アネット「あなたが握ってくれたら成功すると思うから、お願い。」

 

コウは顔を背けながら、アネットの手を握った。アネットも少し頬を赤くして強化を頼んだ。結果は成功した。

 

コウ「とにかく!依頼は完了だ。じゃあな!」

 

アネット「ええ、また・・・」

 

コウはギルドに戻ってきた。

 

ノエル「あ、おかえり♪遅かったね。
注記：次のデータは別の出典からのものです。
(** Requests that share a cache entry share their credentials. Two requests are
    evaluated, have the cookies of their derived axes stripped and are not bypassed; they
    selected the same recipe and have the same key. Then every cookie either of them still
    carries, other than those the recipe forwards by name, was sent with the same value by
    both clients, and it was sent once or within a Cookie header that is keyed whole; and
    both sent the same Authorization, if any. So a response stored for one user is never
    served to a user with other credentials. *)
Theorem shared_entry_same_credentials {U : Platform} {R : GoLib} p a b da db a1 b1 toks :
  heap_wf (p_heap p) -> admitted a -> admitted b ->
  Forall token_clean toks -> Forall ascii_token toks ->
  EvalRequest p a = (da, a1) -> EvalRequest p b = (db, b1) ->
  rq_selKey a1 = Some toks -> rq_selKey b1 = Some toks -> CacheKey da = CacheKey db ->
  let a2 := StripDerivedCookies p a1 in let b2 := StripDerivedCookies p b1 in
  BypassForCredentials p a2 = false -> BypassForCredentials p b2 = false ->
  (forall n, n ∈ cookieNames a2 \/ n ∈ cookieNames b2 -> n ∉ forwardNames (recipe toks) ->
     cookie a n = cookie b n /\
     (cookies a = cookies b \/
      (length (cookieValues (cookies a2) n) <= 1)%nat /\ (length (cookieValues (cookies b2) n) <= 1)%nat)) /\
  (headerCombined a2 (go "Authorization") = headerCombined b2 (go "Authorization") \/
   hasAuth a2 = false /\ hasAuth b2 = false).
Proof. apply credentials_agree. Qed.

(** ** Examples *)

#[local] Existing Instance amd64.
#[local] Existing Instance noLib.

Definition headers (l : list (bytes * bytes)) : header := list_to_map (map (fun kv => (fst kv, [snd kv])) l).

(** A site keyed by the path, the session cookie and a header. *)
Definition exampleSite (ttls : list ttlRule) : Pipeline :=
  examplePipeline [] [mkKeyRule (mkSel selDefault None) [tokPath; tokCookie (go "session"); tokHeader (go "Accept-Language")] (mkPos [] 1 1)] ttls [].

Lemma example_admitted ua :
  bool_decide (SEP ∉ ua) = true ->
  admitted (exampleRequest (go "/a") (headers [(go "Cookie", go "session=42"); (go "Accept-Language", go "es"); (go "User-Agent", ua)])).
Proof.
  intros Hua%bool_decide_eq_true. split.
  - split; by apply (bool_decide_unpack _).
  - unfold headers, exampleRequest. cbn [rq_Header map list_to_map fst snd].
    repeat (apply map_Forall_insert_2; [constructor; [first [exact Hua|by apply (bool_decide_unpack _)]|constructor]|]).
    apply map_Forall_empty.
  - cbn. vm_compute. lia.
  - done.
Defined.

(** Two browsers of one session share an entry; both sent that session. *)
Lemma shared_entry_same_credentials_witness :
  let p := exampleSite [] in
  let r ua := exampleRequest (go "/a") (headers [(go "Cookie", go "session=42"); (go "Accept-Language", go "es"); (go "User-Agent", ua)]) in
  CacheKey (fst (EvalRequest p (r (go "x")))) = CacheKey (fst (EvalRequest p (r (go "y")))) /\
  cookie (r (go "x")) (go "session") = cookie (r (go "y")) (go "session").
Proof.
  intros p r. split; [vm_compute; reflexivity|].
  apply (shared_entry_same_credentials p (r (go "x")) (r (go "y")) (fst (EvalRequest p (r (go "x")))) (fst (EvalRequest p (r (go "y"))))
    (snd (EvalRequest p (r (go "x")))) (snd (EvalRequest p (r (go "y")))) [tokPath; tokCookie (go "session"); tokHeader (go "Accept-Language")]).
  - split; by intros [].
  - by apply example_admitted.
  - by apply example_admitted.
  - by repeat constructor.
  - by repeat constructor.
  - apply surjective_pairing.
  - apply surjective_pairing.
  - vm_compute. reflexivity.
  - vm_compute. reflexivity.
  - vm_compute. reflexivity.
  - vm_compute. reflexivity.
  - vm_compute. reflexivity.
  - left. apply (bool_decide_unpack _). vm_compute. exact I.
  - apply (bool_decide_unpack _). vm_compute. exact I.
Defined.
(** [parseSelector]. *)
Definition parseSelector (args : list Arg) (pos : Pos) : cm (selector * list Arg) :=
  match args with
  | first :: r =>
    if isTok (Raw first) "resp_header" then
      match r with
      | n :: v :: rest =>
        if bool_decide (Raw n = []) || isSelectorTailKeyword (Raw v) then fail (APos first) "resp_header needs NAME VALUE"
        else
          m <~ compileMatcher [] (go "resp_header") [Raw n; Raw v] (APos first);
          match rest with
          | a :: _ =>
            if isTok (Raw a) "status" || isRef a then
              s <~ parsePlainSelector rest pos; cret (mkSel (fst s) (Some m), snd s)
            else cret (mkSel selDefault (Some m), rest)
          | [] => cret (mkSel selDefault (Some m), rest)
          end
      | _ => fail (APos first) "resp_header needs NAME VALUE"
      end
    else s <~ parsePlainSelector args pos; cret (mkSel (fst s) None, snd s)
  | [] => fail pos "missing selector"
  end.

(** ** Lifetimes and storage *)

Definition durArg (a : Arg) : cm Z := match parseDuration (Raw a) with Ok d => cret d | _ => fail (APos a) "bad duration" end.

(** The windows of a [cache_ttl] rule: grace, max_stale and the headers they come from. *)
Record ttlTail : Type := mkTail { tt_grace : Z; tt_maxStale : Z; tt_graceH : bytes; tt_maxStaleH : bytes }.

Fixpoint ttlTailLoop (tail : list Arg) (r : ttlTail) (seen : list bytes) : cm ttlTail :=
  match tail with
  | [] => cret r
  | kw :: tail' =>
    let once (r' : ttlTail) rest := if bool_decide (Raw kw ∈ seen) then fail (APos kw) "duplicate" else ttlTailLoop rest r' (Raw kw :: seen) in
    if isTok (Raw kw) "grace" || isTok (Raw kw) "max_stale" then
      match tail' with
      | [] => fail (APos kw) "needs a duration"
      | v :: rest =>
        d <~ durArg v;
        once (if isTok (Raw kw) "grace" then mkTail d (tt_maxStale r) (tt_graceH r) (tt_maxStaleH r)
              else mkTail (tt_grace r) d (tt_graceH r) (tt_maxStaleH r)) rest
      end
    else if isTok (Raw kw) "grace_from_header" || isTok (Raw kw) "max_stale_from_header" then
      match tail' with
      | [] => fail (APos kw) "needs a response-header name"
      | v :: rest =>
        if bool_decide (Raw v = []) then fail (APos kw) "needs a response-header name"
        else once (if isTok (Raw kw) "grace_from_header" then mkTail (tt_grace r) (tt_maxStale r) (Raw v) (tt_maxStaleH r)
                   else mkTail (tt_grace r) (tt_maxStale r) (tt_graceH r) (Raw v)) rest
      end
    else fail (APos kw) "expected grace or max_stale"
  end.
Lemma items_last {A : Type} ph h items (f : item -> option A) (g : A -> list ptr) :
  Forall (fun i => itemOk h i) items -> (forall i a, f i = Some a -> itemPhase i = ph /\ itemPtrs i = g a) ->
  ptrsOk ph h (match last (omap f items) with Some a => g a | None => [] end).
Proof.
  intros Hi Hf. pose proof (items_omap ph h items f g Hi Hf) as H. destruct (last (omap f items)) as [a|] eqn:E; [|constructor].
  apply last_Some in E as [l' E]. rewrite E, flat_map_app in H. apply Forall_app in H as [_ H]. cbn in H. by rewrite app_nil_r in H.
Qed.

Lemma assemble_request {U : Platform} site ms cls st items dc h : Forall (fun i => itemOk h i) items ->
  ptrsOk RequestPhase h (requestPtrs (assemble site ms cls st items dc h)).
Proof.
  intros Hi. unfold assemble. destruct (siteHosts (Addresses site)) as [ts canon]. unfold requestPtrs.
  cbn [respondRules onErrorRules redirectRules purgeRules routeRules passRules upgradeRules credentialedRules reqHeaderRules rewriteRules
       allowRules denyRules rateLimitRules keyRules].
  rewrite flat_map_app, !Forall_app. split_and!; try (apply items_omap; [done|]; by intros []; intros; simplify_eq).
  rewrite Forall_flat_map, Forall_flat_map. eapply List.Forall_impl; [|exact Hi]. intros []; cbn; try constructor.
  by rewrite Forall_flat_map.
Qed.

Lemma assemble_response {U : Platform} site ms cls st items dc h : Forall (fun i => itemOk h i) items ->
  ptrsOk AnyPhase h (responsePtrs (assemble site ms cls st items dc h)).
Proof.
  intros Hi. unfold assemble. destruct (siteHosts (Addresses site)) as [ts canon]. unfold responsePtrs.
  cbn [ttlRules storageRules stripRules respHeaderRules transformRules p_corsRule p_edge].
  rewrite !Forall_app. split_and!; try (apply items_omap; [done|]; by intros []; intros; simplify_eq).
  all: apply items_last; [done|]; by intros []; intros; simplify_eq.
Qed.

(** Indexing gives slots and changes nothing else. *)
Lemma indexed_typed p : heapOk (p_heap p) -> ptrsOk RequestPhase (p_heap p) (requestPtrs p) -> ptrsOk AnyPhase (p_heap p) (responsePtrs p) ->
  map_Forall (fun _ q => ptrOk AnyPhase (p_heap p) q) (p_matchers p) ->
  map_Forall (fun _ cl => ptrsOk RequestPhase (p_heap p) (classifier_refs cl)) (p_classifiers p) ->
  validateKeyRules (keyRules p) = true -> typed (indexMatchers p).
Proof.
  intros [Hi Hb Hr] Hreq Hresp Hm Hc Hk. pose proof (walk_index (p_heap p) (indexRoots p) Hi) as Hw.
  unfold indexMatchers. destruct (indexHeap (p_heap p) (indexRoots p)) as [h n]. pose proof (walk_erase _ _ Hw) as He. cbn [fst] in He.
  split; cbn [p_heap p_matchers p_classifiers numMatchers keyRules].
  - by apply (walk_wf (p_heap p) (h, n)).
  - intros q m Hq. destruct (erase_lookup _ _ q m He Hq) as (m' & Hq' & Ek). eapply ptrsOk_erase; [done|].
    replace (refs m) with (refs m') by (unfold refs; by rewrite Ek). by eapply Hr.
  - by apply (ptrsOk_erase _ (p_heap p)).
  - by apply (ptrsOk_erase _ (p_heap p)).
  - intros k q Hq. apply (ptrOk_erase _ (p_heap p)); [done|]. by eapply Hm.
  - intros k cl Hcl. apply (ptrsOk_erase _ (p_heap p)); [done|]. by eapply Hc.
  - intros q m Hq. by apply (walk_bound _ _ Hw q m).
  - intros [r Hr']. unfold validateKeyRules in Hk. apply negb_true_iff, andb_false_iff in Hk as [Hk|Hk].
    + exists r. split; [done|]. apply not_true_iff_false in Hk. rewrite existsb_exists in Hk. destruct (sel_kind (kr_sel r)) eqn:E; try done.
      all: exfalso; apply Hk; exists r; split; [by apply list_elem_of_In|]; unfold isDefaultSel; by rewrite E.
    + apply negb_false_iff, existsb_exists in Hk as (r' & Hr'' & Hd). exists r'. split; [by apply list_elem_of_In|].
      unfold isDefaultSel in Hd. by destruct (sel_kind (kr_sel r')).
Qed.

Lemma compile_typed {U : Platform} {R : GoLib} site p : Forall nodeMarked (s_body site) -> Compile site = Ok p -> typed p.
Proof.
  intros Hn. unfold Compile. pose proof (okh_compileItems site Hn) as H.
  assert (heapOk []) as H0 by (split; [constructor|by intros ? ? ?|by intros ? ?]). specialize (H H0).
  destruct (compileItems site []) as [[[[[st ms] cls] items] h]|e|]; [|done..]. destruct H as (Hh & _ & Hm & Hc & Hi).
  destruct (validateKeyRules _) eqn:Ek; cbn [negb]; [|done]. destruct (validateUpstreamHealthy _ _); [done|].
  destruct (FromSite (s_body site)) as [dc|e|]; [|done..]. intros E.
  match type of E with (match ?x with _ => _ end) = _ => destruct x as [u|e|]; [|done..] end. injection E as <-.
  pose proof (assemble_request site ms cls st items dc h Hi) as Hreq. pose proof (assemble_response site ms cls st items dc h Hi) as Hresp.
  unfold assemble in *. destruct (siteHosts (Addresses site)) as [ts canon]. by apply indexed_typed.
Qed.

(** C4. A site that compiles is well typed: every matcher its rules, named matchers and
    classifiers refer to was compiled; the rules applied before the origin answers refer,
    through classifiers and conjunctions too, only to matchers that do not read the
    response; matchers refer to earlier ones, so evaluation ends; no two matchers share a
    memo slot and the memo has room for every slot; and a site with key recipes has one
    that applies to every request. *)
Theorem compiled_typed {U : Platform} {R : GoLib} site p : Forall nodeMarked (s_body site) -> Compile site = Ok p -> typed p.
Proof. apply compile_typed. Qed.

(** ** Termination *)

Lemma FromSite_total {U : Platform} body : FromSite body <> NoFuel.
Proof.
  assert (forall ns st, deviceBlock st ns <> NoFuel) as H.
  { induction ns as [|n ns IH]; intros st; [done|]. cbn [deviceBlock]. intros [E|(st' & _ & E)]%obind_NoFuel_inv; [|by apply IH in E].
    revert E. destruct st as [[rules folds] def]. unfold deviceStep. destruct n as [|name args block b pos]; [done|].
    destruct (bool_decide _); [by repeat case_match|]. destruct (bool_decide _); [by repeat case_match|].
    intros [E|(r & _ & E)]%obind_NoFuel_inv; [|done]. unfold parseDeviceRule in E. by repeat case_match. }
  unfold FromSite. repeat case_match; try done. intros [E|([[rules folds] def] & _ & E)]%obind_NoFuel_inv; [by apply H in E|].
  by repeat case_match.
Qed.

Lemma checks_total p : (_ <~ checkDerivedCookieModeConflict p; checkCredentialedStripCookiesConflict p) (p_heap p) <> NoFuel.
Proof.
  assert (forall rs h, mapM (fun r => let '(strip, fwd) := derivedModes (kr_toks r) in
    noCookieConflict strip fwd "cookie is declared both forward and strip within one cache_key recipe") rs h <> NoFuel) as H.
  { induction rs as [|r rs IH]; intros h; [done|]. cbn [mapM]. unfold cbind. destruct (derivedModes (kr_toks r)) as [strip fwd].
    unfold noCookieConflict. destruct (List.find _ strip); [done|]. cbn. specialize (IH h). by destruct (mapM _ rs h) as [[? ?]|?|]. }
  unfold checkDerivedCookieModeConflict, cbind. specialize (H (keyRules p) (p_heap p)).
  destruct (mapM _ (keyRules p) (p_heap p)) as [[us h]|e|]; [|done..]. cbn.
  unfold checkCredentialedStripCookiesConflict. by destruct (List.find _ _).
Qed.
」

 

コウ「相変わらず元気なやつだ。なんでニヤニヤしてる?」

 

ノエル「な〜んで〜かな♪」

 

エリス「お帰りなさいコウさん。ご苦労様です。」

 

コウ「よく言うぜ、ザルバと共闘してはめたろうが?」

 

エリス「さて何のことでしょうか?」

 

コウ「たく。依頼があったら早めに言えよ。」

 

エリス「ようやくやる気になってくれましたか。これもザルバさんとアネットさんのおかげですね。」

 

ザルバ「それほどでもないがな。」

 

アネット「私も助けられたから。」

 

コウ「・・・・・・何でお前がいる!?」

 

アネット「私も今日からここにお世話になるの。」

 

コウ「はぁ!?」

 

エリス「お二人が別れた後、アネットさんから入りたいと言われたので、もちろん許可しました。」

 

アネット「これからよろしくお願いするわね、コウさん」」

 

コウ「呼び捨てでいい。」

 

ノエル「私はノエルって言うの、よろしく♪」

 

アネット「ええ、よろしくね。コウノエル。」

 

ノエル「それにコウもなんだかんだ言って私達を仲間って言ってくれたしね 。俺を、俺達を頼れって。」

 

コウ「なぁ!?」

 

エリス「ええ。私もそれを聞いて嬉しかったです。」

 

コウ「ザルバ!」

 

コウが二人を追いかけ始めた。そんな光景をみてアネットは微笑んだ。

 

アネット(やっぱりここに、コウに頼んでよかった。このギルドに頼ったのは、コウの戦いを見て、希望を見れたから。)」

 




オリジナルキャラで一位だったアネットヒロインにします。